SUPPLIED DATA:
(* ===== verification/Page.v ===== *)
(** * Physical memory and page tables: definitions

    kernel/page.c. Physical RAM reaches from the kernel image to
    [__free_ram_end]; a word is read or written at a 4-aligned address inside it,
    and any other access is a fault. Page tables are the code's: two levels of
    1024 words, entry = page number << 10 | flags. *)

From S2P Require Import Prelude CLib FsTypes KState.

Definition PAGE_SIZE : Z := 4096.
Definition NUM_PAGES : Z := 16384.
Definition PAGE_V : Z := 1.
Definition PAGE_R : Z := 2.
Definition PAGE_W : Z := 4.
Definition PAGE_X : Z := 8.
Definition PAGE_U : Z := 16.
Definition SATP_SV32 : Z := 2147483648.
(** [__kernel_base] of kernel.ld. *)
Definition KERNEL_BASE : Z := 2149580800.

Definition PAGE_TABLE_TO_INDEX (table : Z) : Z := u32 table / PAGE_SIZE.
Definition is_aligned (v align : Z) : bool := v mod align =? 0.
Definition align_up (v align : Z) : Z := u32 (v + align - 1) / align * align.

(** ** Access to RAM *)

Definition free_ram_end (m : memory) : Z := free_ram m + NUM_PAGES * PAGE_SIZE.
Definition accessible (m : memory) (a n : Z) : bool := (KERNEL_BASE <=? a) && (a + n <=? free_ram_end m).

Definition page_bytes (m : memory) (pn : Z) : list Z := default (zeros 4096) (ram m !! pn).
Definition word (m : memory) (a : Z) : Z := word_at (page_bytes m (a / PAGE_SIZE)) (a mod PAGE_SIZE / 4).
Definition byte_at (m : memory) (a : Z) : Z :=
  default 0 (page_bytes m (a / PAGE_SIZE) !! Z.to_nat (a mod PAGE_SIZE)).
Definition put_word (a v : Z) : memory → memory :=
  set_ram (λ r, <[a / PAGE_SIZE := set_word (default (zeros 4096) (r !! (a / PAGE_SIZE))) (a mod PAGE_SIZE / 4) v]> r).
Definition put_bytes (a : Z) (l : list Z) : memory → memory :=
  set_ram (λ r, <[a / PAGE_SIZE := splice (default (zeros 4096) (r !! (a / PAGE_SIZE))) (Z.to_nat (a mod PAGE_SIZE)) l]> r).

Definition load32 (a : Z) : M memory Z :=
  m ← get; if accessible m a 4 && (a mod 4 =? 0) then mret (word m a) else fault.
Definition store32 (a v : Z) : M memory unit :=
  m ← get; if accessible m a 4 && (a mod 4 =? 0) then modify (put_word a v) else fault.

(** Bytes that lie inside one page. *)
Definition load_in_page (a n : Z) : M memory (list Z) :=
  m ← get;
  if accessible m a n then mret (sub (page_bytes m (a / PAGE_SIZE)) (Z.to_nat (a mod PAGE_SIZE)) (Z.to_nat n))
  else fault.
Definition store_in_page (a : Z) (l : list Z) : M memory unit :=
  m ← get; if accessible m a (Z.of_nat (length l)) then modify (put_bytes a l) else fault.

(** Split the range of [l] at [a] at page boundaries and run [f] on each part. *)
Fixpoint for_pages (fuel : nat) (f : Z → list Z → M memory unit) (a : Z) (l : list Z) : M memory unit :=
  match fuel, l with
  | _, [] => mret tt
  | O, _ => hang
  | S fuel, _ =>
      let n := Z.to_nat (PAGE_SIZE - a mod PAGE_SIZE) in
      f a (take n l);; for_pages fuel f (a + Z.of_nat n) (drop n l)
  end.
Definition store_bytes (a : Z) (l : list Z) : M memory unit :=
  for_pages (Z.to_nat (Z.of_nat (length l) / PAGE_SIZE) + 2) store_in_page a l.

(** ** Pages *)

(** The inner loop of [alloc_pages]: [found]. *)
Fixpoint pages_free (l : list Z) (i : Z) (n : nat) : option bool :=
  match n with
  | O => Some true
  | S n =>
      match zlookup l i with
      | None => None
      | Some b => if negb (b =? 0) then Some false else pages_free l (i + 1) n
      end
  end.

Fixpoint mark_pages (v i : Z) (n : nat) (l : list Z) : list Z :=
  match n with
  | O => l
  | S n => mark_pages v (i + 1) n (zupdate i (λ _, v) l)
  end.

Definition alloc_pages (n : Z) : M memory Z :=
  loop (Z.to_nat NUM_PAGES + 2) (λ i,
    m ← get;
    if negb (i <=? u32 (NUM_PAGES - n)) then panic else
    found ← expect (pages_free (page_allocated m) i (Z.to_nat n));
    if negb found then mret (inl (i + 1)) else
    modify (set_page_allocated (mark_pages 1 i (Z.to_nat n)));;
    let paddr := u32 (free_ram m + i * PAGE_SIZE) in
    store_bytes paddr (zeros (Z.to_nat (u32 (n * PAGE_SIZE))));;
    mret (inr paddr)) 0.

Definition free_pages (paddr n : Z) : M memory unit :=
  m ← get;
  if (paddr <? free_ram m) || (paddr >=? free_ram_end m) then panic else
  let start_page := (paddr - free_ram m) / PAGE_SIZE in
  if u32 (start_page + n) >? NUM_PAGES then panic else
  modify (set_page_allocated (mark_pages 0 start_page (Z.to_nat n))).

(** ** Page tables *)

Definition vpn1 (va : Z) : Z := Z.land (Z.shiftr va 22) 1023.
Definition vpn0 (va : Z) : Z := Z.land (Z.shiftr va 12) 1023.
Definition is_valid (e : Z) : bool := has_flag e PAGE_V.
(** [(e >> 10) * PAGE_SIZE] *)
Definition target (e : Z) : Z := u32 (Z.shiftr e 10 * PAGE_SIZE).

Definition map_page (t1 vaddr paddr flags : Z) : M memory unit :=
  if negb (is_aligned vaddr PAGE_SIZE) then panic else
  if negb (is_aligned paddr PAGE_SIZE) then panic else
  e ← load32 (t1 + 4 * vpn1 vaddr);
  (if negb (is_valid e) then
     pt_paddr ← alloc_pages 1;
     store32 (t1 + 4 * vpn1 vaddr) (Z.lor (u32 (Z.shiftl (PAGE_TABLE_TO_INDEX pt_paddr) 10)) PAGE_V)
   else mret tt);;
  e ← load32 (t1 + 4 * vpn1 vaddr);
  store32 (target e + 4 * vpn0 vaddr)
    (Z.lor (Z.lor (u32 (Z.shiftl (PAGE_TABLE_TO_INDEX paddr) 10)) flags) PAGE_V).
--
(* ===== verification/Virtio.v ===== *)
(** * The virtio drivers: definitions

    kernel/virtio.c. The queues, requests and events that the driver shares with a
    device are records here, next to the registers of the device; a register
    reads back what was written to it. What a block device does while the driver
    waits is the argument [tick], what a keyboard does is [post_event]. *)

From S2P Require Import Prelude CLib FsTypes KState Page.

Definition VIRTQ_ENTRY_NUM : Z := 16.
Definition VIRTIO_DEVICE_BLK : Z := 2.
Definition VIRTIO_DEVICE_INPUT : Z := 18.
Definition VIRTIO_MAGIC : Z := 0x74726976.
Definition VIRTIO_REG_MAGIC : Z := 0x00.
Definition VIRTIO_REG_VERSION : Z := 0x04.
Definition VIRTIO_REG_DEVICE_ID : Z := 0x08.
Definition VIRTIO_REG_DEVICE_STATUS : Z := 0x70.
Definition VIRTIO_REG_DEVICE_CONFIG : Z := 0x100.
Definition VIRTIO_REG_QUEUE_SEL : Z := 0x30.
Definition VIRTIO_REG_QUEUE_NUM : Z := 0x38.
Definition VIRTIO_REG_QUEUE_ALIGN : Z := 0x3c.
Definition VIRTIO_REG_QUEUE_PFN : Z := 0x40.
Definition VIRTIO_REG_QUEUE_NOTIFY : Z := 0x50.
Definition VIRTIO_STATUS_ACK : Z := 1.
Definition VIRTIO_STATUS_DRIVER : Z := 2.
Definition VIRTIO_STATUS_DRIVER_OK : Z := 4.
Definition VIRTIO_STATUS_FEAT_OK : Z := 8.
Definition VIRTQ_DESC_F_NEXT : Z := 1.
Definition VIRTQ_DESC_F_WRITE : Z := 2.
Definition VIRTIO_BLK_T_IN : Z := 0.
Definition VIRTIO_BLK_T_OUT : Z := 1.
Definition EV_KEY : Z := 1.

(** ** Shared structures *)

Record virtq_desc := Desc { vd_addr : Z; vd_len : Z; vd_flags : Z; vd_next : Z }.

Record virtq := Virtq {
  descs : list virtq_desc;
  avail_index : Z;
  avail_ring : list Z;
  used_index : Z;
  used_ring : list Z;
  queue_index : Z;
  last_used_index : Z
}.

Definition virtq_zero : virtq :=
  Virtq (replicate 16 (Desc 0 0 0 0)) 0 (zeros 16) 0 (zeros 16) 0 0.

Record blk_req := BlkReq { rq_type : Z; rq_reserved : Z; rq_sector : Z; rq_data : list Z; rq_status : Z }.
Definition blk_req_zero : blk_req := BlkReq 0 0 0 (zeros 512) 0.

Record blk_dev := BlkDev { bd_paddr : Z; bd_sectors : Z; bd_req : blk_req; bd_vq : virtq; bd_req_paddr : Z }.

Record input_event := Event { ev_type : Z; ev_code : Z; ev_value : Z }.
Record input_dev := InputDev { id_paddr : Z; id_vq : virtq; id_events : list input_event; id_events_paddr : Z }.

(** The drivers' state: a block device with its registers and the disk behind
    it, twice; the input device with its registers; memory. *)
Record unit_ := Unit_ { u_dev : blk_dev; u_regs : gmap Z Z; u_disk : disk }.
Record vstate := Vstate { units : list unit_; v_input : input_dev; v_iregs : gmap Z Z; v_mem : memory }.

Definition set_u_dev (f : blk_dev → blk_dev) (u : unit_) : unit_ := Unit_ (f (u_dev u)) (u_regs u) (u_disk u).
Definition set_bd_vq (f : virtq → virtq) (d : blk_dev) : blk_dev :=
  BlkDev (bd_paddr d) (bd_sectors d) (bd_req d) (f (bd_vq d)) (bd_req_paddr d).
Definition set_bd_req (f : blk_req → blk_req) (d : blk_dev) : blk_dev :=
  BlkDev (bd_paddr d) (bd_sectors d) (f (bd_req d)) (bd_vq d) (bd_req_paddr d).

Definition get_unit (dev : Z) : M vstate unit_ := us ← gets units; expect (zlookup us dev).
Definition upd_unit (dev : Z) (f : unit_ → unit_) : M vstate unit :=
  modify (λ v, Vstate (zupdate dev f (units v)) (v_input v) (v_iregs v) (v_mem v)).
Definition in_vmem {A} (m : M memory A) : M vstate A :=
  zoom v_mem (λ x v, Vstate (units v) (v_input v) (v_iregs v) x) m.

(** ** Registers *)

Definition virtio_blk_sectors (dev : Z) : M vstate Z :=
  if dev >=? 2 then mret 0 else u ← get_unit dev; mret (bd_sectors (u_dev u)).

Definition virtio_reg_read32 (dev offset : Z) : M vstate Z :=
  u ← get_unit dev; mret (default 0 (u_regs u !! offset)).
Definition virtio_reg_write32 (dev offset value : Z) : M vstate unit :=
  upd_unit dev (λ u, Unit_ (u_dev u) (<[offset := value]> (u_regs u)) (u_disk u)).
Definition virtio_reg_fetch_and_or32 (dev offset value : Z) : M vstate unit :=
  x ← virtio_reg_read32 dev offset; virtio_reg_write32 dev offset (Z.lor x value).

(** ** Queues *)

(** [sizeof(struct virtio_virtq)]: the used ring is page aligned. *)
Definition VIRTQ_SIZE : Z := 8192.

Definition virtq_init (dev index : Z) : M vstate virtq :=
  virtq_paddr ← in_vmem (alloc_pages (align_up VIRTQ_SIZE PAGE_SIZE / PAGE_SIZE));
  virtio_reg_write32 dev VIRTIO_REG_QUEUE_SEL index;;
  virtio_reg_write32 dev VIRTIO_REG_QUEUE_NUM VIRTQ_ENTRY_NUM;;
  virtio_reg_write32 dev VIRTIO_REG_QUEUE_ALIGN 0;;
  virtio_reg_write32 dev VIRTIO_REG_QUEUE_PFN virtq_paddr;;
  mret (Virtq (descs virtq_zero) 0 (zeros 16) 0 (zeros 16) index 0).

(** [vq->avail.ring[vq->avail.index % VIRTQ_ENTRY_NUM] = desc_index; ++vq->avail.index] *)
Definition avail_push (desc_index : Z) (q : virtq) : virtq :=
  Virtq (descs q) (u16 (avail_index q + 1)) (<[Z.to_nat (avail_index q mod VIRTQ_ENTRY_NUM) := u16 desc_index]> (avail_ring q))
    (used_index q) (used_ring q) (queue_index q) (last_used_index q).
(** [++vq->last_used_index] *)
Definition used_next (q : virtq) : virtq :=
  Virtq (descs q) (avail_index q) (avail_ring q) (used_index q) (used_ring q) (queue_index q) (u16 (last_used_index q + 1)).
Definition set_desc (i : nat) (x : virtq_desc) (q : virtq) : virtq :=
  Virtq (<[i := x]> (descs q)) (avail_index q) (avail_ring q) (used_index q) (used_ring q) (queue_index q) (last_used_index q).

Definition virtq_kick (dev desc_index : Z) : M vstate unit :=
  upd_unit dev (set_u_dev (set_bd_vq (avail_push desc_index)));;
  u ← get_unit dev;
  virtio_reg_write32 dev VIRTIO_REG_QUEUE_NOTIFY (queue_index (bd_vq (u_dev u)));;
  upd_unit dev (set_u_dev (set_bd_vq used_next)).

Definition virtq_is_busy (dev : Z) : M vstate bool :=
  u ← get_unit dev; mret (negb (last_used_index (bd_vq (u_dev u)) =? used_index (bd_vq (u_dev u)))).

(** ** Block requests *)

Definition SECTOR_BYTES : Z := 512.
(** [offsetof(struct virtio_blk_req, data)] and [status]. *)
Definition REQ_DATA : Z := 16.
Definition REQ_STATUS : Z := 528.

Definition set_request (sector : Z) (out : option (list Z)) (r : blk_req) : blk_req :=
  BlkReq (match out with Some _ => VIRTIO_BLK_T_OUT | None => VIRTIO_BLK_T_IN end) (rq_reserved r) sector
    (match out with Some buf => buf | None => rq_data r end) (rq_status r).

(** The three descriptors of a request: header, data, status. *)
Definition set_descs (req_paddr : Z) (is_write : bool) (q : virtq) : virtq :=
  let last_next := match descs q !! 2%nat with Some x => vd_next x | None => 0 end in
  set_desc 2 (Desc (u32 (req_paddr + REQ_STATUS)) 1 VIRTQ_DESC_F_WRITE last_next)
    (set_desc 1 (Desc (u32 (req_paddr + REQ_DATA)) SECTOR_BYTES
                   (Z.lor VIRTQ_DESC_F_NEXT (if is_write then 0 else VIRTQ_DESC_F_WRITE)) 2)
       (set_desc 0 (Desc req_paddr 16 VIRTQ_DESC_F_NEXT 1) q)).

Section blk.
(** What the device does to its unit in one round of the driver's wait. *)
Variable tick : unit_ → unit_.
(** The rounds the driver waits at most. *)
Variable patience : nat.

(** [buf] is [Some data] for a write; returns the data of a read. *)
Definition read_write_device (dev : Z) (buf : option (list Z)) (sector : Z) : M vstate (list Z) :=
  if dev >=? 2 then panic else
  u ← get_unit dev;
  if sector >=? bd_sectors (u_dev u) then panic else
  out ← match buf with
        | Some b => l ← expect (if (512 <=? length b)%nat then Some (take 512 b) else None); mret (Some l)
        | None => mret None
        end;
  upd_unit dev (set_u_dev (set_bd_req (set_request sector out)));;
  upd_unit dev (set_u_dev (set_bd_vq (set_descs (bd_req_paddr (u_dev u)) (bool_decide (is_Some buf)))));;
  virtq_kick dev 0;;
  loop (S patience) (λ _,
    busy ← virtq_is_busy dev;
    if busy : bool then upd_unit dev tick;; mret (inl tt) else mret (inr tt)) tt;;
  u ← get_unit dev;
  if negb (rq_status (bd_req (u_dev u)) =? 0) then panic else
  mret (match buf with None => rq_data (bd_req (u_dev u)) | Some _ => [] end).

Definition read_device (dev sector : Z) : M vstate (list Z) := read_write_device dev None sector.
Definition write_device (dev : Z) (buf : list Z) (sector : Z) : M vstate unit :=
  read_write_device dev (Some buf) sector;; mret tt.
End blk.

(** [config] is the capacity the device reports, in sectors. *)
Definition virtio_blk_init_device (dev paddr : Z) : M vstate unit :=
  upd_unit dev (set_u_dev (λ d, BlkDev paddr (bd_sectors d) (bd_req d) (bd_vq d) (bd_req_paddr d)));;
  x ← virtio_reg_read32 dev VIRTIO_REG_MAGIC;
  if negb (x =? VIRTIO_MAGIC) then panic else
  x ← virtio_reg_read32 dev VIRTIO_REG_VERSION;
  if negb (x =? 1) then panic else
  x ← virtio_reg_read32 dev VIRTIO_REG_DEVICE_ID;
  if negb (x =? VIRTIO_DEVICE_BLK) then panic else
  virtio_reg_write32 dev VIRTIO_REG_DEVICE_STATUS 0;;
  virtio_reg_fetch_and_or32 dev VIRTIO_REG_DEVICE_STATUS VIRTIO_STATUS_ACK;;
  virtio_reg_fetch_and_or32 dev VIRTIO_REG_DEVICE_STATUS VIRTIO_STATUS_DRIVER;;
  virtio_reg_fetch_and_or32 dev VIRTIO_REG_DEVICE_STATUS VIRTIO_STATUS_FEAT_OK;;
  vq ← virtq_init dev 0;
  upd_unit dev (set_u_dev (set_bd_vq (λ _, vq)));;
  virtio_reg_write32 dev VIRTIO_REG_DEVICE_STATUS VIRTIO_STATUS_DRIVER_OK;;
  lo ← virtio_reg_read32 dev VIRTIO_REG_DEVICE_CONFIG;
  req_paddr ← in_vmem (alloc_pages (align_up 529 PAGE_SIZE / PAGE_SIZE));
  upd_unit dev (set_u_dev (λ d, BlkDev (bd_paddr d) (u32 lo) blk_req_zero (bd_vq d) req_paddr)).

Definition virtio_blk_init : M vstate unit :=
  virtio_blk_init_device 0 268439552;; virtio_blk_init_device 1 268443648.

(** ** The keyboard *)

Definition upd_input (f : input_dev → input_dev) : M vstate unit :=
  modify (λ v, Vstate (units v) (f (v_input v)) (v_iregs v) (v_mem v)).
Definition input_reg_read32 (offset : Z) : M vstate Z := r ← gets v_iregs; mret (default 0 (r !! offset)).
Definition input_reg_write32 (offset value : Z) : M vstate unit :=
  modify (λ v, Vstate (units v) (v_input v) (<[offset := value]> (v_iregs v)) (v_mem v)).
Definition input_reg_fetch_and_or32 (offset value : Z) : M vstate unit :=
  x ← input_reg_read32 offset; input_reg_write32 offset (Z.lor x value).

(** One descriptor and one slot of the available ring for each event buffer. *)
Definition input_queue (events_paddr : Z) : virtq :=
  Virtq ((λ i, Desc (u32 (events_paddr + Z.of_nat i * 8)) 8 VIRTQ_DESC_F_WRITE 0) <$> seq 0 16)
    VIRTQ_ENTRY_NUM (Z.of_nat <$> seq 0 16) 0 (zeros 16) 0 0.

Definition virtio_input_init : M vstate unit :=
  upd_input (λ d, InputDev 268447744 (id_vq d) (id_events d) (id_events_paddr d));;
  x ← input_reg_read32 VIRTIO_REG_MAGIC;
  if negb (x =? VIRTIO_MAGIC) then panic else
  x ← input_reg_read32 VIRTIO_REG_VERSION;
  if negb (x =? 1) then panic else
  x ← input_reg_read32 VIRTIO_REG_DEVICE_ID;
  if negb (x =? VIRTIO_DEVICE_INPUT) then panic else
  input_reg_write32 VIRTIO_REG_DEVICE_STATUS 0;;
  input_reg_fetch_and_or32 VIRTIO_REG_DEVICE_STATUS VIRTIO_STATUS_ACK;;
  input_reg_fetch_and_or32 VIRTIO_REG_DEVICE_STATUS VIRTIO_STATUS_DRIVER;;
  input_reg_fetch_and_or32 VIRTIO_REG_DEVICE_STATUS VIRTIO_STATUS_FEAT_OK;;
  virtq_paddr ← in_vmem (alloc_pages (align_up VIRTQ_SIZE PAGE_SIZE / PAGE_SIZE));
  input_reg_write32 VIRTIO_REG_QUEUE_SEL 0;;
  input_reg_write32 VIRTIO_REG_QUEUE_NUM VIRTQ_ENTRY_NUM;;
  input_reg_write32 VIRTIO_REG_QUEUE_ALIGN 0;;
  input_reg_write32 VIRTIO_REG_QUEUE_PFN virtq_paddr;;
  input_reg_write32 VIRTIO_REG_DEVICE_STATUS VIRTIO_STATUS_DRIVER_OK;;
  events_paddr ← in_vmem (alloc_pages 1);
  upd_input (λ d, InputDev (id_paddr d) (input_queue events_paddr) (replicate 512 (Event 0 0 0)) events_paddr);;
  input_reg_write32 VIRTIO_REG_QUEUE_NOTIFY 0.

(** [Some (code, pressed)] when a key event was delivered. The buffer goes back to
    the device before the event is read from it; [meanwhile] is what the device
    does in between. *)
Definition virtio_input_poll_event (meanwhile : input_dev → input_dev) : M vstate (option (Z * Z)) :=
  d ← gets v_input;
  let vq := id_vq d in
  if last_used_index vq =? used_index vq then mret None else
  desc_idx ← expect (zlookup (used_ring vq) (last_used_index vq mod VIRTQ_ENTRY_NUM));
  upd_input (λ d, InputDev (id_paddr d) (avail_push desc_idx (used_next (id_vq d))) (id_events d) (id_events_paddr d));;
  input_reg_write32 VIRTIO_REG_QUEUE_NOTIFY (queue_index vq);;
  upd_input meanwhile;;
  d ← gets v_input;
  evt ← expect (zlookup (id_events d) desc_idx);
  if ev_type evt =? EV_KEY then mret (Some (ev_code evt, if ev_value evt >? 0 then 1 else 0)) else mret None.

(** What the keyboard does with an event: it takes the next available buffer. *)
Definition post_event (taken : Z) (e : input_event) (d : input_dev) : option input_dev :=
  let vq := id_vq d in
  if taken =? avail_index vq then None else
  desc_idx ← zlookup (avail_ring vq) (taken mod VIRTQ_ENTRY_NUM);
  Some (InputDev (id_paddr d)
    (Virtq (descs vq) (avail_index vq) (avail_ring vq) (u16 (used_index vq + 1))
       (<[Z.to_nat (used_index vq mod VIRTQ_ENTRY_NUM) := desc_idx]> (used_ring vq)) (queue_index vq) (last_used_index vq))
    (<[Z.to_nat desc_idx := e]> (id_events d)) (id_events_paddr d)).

PROBLEM DESCRIPTION: Transcribe the records above exactly, beginning at the line that contains "dev VIRTIO_REG_DEVICE_STATUS VIRTIO_STATUS_DRIVER_OK;;" and ending with the line that contains "input_reg_write32 VIRTIO_REG_DEVICE_STATUS 0;;", both included, and nothing else.

TASK RESULT:
  virtio_reg_write32 dev VIRTIO_REG_DEVICE_STATUS VIRTIO_STATUS_DRIVER_OK;;
  lo ← virtio_reg_read32 dev VIRTIO_REG_DEVICE_CONFIG;
  req_paddr ← in_vmem (alloc_pages (align_up 529 PAGE_SIZE / PAGE_SIZE));
  upd_unit dev (set_u_dev (λ d, BlkDev (bd_paddr d) (u32 lo) blk_req_zero (bd_vq d) req_paddr)).

Definition virtio_blk_init : M vstate unit :=
  virtio_blk_init_device 0 268439552;; virtio_blk_init_device 1 268443648.

(** ** The keyboard *)

Definition upd_input (f : input_dev → input_dev) : M vstate unit :=
  modify (λ v, Vstate (units v) (f (v_input v)) (v_iregs v) (v_mem v)).
Definition input_reg_read32 (offset : Z) : M vstate Z := r ← gets v_iregs; mret (default 0 (r !! offset)).
Definition input_reg_write32 (offset value : Z) : M vstate unit :=
  modify (λ v, Vstate (units v) (v_input v) (<[offset := value]> (v_iregs v)) (v_mem v)).
Definition input_reg_fetch_and_or32 (offset value : Z) : M vstate unit :=
  x ← input_reg_read32 offset; input_reg_write32 offset (Z.lor x value).

(** One descriptor and one slot of the available ring for each event buffer. *)
Definition input_queue (events_paddr : Z) : virtq :=
  Virtq ((λ i, Desc (u32 (events_paddr + Z.of_nat i * 8)) 8 VIRTQ_DESC_F_WRITE 0) <$> seq 0 16)
    VIRTQ_ENTRY_NUM (Z.of_nat <$> seq 0 16) 0 (zeros 16) 0 0.

Definition virtio_input_init : M vstate unit :=
  upd_input (λ d, InputDev 268447744 (id_vq d) (id_events d) (id_events_paddr d));;
  x ← input_reg_read32 VIRTIO_REG_MAGIC;
  if negb (x =? VIRTIO_MAGIC) then panic else
  x ← input_reg_read32 VIRTIO_REG_VERSION;
  if negb (x =? 1) then panic else
  x ← input_reg_read32 VIRTIO_REG_DEVICE_ID;
  if negb (x =? VIRTIO_DEVICE_INPUT) then panic else
  input_reg_write32 VIRTIO_REG_DEVICE_STATUS 0;;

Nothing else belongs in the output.